He estado haciendo un procedimiento similar sobre una base regular últimamente. No es rápido, y toma un pedazo decente de espacio en disco duro si el proceso de un lote de archivos. Como nota, los datos con los que trabajo tiene menos "características", más "usuarios", y puedo usar perl para procesar.
En primer lugar, yo no recomendaría el almacenamiento de los datos juntos como una sola matriz, ya que la mayoría de los programas (R) no será capaz de manejarlo. Si almacena cada usuario como un archivo independiente (.txt o cualquier otro formato funciona mejor para usted), usted puede acceder a ellos individualmente, incluso con R.
Entonces, como un documento nuevo que entra, usted tendrá que hacer de 100.000 comparaciones de cada uno de ellos entre dos vectores de longitud de 10 millones de dólares.
He aquí un ejemplo en R con al azar dos vectores binarios de longitud de 10.000.000.
x=as.numeric(rnorm(10000000)<0)
y=as.numeric(rnorm(10000000)<0)
sim = crossprod(x,y)/sqrt(crossprod(x)*crossprod(y))
[,1]
[1,] 0.4999211
Puesto que los dos vectores en este ejemplo son aleatorios 0,1 vectores, tienen una similitud del coseno de 0.5. Esta semejanza (coseno sim) el cálculo se realizó en menos de un segundo sin mí tratando de optimizar.
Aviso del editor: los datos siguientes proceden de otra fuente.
Lemma transmit_records_spec bytelimit res b :
  eb_wf b → cut_ok bytelimit b → answer_ok bytelimit b res →
  ∃ rc b' out, transmit_buffered_records realloc_ok bytelimit res b = Ok (rc, b', out) ∧
    eb_wf b' ∧ out ++ eb_unsent b' = eb_unsent b ∧
    (eb_content b' = eb_content b ∨ eb_content b' = eb_unsent b').
Proof.
  intros Hwf Hcut Hres.
  destruct (transmit_amount_spec _ b Hwf Hcut) as (sent & Hs & Hi & Hamt).
  pose proof (zlen_eb_unsent b Hwf) as Hlen. pose proof (ebw_small b Hwf) as Hsm.
  unfold transmit_buffered_records. rewrite Hamt. run_outcome.
  destruct Hwf as [Hb Hal Hp Hidle]. destruct (Hb) as [Hf Ha].
  destruct (Z.eqb_spec sent 0) as [->|Hne].
  { assert (b.(eb_partialrem) = 0) as Hpr.
    { unfold transmit_amount in Hamt. destruct (Z.ltb_spec 0 b.(eb_partialrem)); [|lia].
      injection Hamt as ?; lia. }
    destruct (post_transmit_spec (set_eb_partial b.(eb_partialfront) 0 b))
      as (b' & -> & Hwf' & Hc & Hpf & _); [by split|done|].
    run_outcome. eexists _, _, _. split; [done|]. split; [done|].
    unfold eb_unsent. rewrite Hpf, (Hidle Hpr), !Z.add_0_r. by auto. }
  cbn [eb_deadfront eb_partialfront eb_data set_eb_partial].
  rewrite (proj2 (Z.ltb_ge INT_MAX sent)), (proj2 (Z.ltb_ge _ _)) by lia. cbn [orb].
  (* nothing went out *)
  assert (eb_wf (set_eb_partial b.(eb_partialfront) sent b)) as Hwf1
    by (split; [by split|done|simpl; lia|simpl; lia]).
  destruct res as [ret| |]; [|eexists _, _, _; split; [done|]; auto..].
  destruct Hres as [Hr0 Hr]. specialize (Hr _ _ Hamt).
  assert (ztake ret (eb_unsent b) ++ zdrop ret (eb_unsent b) = eb_unsent b) as Hsplit
    by apply ztake_zdrop.
  unfold eb_unsent in Hsplit at 2. rewrite zdrop_zdrop in Hsplit by lia.
  destruct (Z.ltb_spec ret sent) as [Hlt|Hge].
  - eexists _, _, _. split; [done|]. simpl. unfold INT_MAX in *.
    rewrite !u32_id by lia. split; [split; [by split|done|simpl; unfold INT_MAX; lia|simpl; lia]|].
    split; [|by left]. unfold eb_unsent at 1. simpl. by rewrite Z.add_assoc.
  - assert (ret = sent) as -> by lia.
    rewrite (u32_id (sent + _)) by lia. rewrite u32_id by lia.
    destruct (post_transmit_spec (set_eb_deadfront (b.(eb_deadfront) + (sent + b.(eb_partialfront)))
      (set_eb_partial b.(eb_partialfront) sent b))) as (b' & -> & Hwf' & Hc & Hpf & _).
    { split; simpl; lia. }
    { done. }
    run_outcome. eexists _, _, _. split; [done|]. split; [done|].
    assert (eb_content b' = eb_unsent b') as Hcu
      by (unfold eb_unsent; by rewrite Hpf, Z.add_0_r).
    split; [|by right]. rewrite <- Hcu, Hc. unfold eb_content. simpl.
    replace (eb_deadfront b + (sent + eb_partialfront b))
      with (eb_deadfront b + eb_partialfront b + sent) by lia. done.
Qed.

Lemma transmit_RMQ_spec bytelimit published b :
  eb_wf b → 0 ≤ bytelimit ≤ INT_MAX →
  ∃ rc b' out, transmit_buffered_records_RMQ realloc_ok bytelimit published b = Ok (rc, b', out) ∧
    eb_wf b' ∧ out ++ eb_content b' = eb_content b ∧
    rc = Z.min bytelimit (zlen (eb_content b)) ∧
    out = if published then ztake rc (eb_content b) else [].
Proof.
  intros Hwf Hlim. pose proof (ebw_small b Hwf) as Hsm. destruct Hwf as [Hb Hal Hp Hidle].
  pose proof (zlen_eb_content b Hb) as Hl. destruct (Hb) as [Hf Ha].
  unfold transmit_buffered_records_RMQ. rewrite <- Hl. zlen_pose.
  rewrite (u64_id (zlen (eb_content b))) by lia.
  set (sent := if bytelimit <? zlen (eb_content b) then bytelimit else zlen (eb_content b)).
  assert (sent = Z.min bytelimit (zlen (eb_content b))) as Hs
    by (unfold sent; destruct (Z.ltb_spec bytelimit (zlen (eb_content b))); lia).
  clearbody sent. fold (eb_content b).
  set (ret := if published then sent else 0).
  assert (0 ≤ ret ≤ zlen (eb_content b)) as Hret by (unfold ret; destruct published; lia).
  assert ((if sent =? 0 then b else set_eb_deadfront (u32 (eb_deadfront b + u32 ret)) b)
          = set_eb_deadfront (eb_deadfront b + ret) b) as ->.
  { destruct (Z.eqb_spec sent 0) as [E|E].
    - assert (ret = 0) as -> by (unfold ret; destruct published; lia).
      rewrite Z.add_0_r. by destruct b.
    - rewrite (u32_id ret) by lia. by rewrite u32_id by lia. }
  destruct (post_transmit_spec (set_eb_deadfront (eb_deadfront b + ret) b))
    as (b' & -> & Hwf' & Hc & _ & _); [split; simpl; lia|done|].
  run_outcome. eexists _, _, _. split; [done|]. split; [done|].
  rewrite i32_id by (unfold INT_MAX in *; lia). split; [|split; [done|by rewrite Hs]].
  assert (eb_content (set_eb_deadfront (eb_deadfront b + ret) b) = zdrop ret (eb_content b)) as Hz
    by (unfold eb_content; simpl; by rewrite zdrop_zdrop by lia).
  assert ((if published then ztake sent (eb_content b) else []) = ztake ret (eb_content b)) as ->
    by (unfold ret; by destruct published).
  rewrite Hc, Hz. apply ztake_zdrop.
Qed.

Lemma advance_spec amount b :
  eb_wf b → 0 ≤ amount →
  ∃ b', advance_export_buffer_head realloc_ok amount b = Ok (0, b') ∧ eb_wf b' ∧
    eb_content b' = zdrop (Z.min amount (zlen (eb_content b))) (eb_content b).
Proof.
  intros Hwf H0. pose proof (ebw_small b Hwf) as Hsm. destruct Hwf as [Hb Hal Hp Hidle].
  pose proof (zlen_eb_content b Hb) as Hl. destruct (Hb) as [Hf Ha].
  unfold advance_export_buffer_head, get_buffered_amount. rewrite <- Hl. zlen_pose.
  rewrite u64_id by lia.
  set (am := if _ <? _ then _ else _).
  assert (am = Z.min amount (zlen (eb_content b))) as Ham
    by (unfold am; destruct (Z.ltb_spec (zlen (eb_content b)) amount); lia).
  clearbody am. rewrite u32_id by lia.
  destruct (post_transmit_spec (set_eb_deadfront (eb_deadfront b + am) b))
    as (b' & -> & Hwf' & Hc & _ & _); [split; simpl; lia|done|].
  run_outcome. eexists. split; [done|]. split; [done|].
  rewrite Hc, <- Ham. unfold eb_content. simpl. by rewrite zdrop_zdrop by lia.
Qed.

End export_lemmas.

(** * The queue an export buffer implements *)

(** The specification: the bytes of the current batch that are out but not yet
    accounted for, and the bytes still to be sent. *)
Record queue : Type := Mkqueue { q_flight : bytes; q_pending : bytes }.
A ver cuánto tiempo el proceso, se podía recorrer en este código, a más de 100.000 iteraciones y almacenar cada una similitud de resultados con los resultados vector que contiene todos sus partidos. He probado el código anterior con 1000 iteraciones y que tomó cerca de 70 segundos.
También puede insertar cualquier medida de similitud que usted desea. Sin duda es factible en términos de tiempo de cálculo, pero puede que desee optimizar este si usted necesita más rápido. Espero que esto le da una idea de lo que podría tomar de cómputo.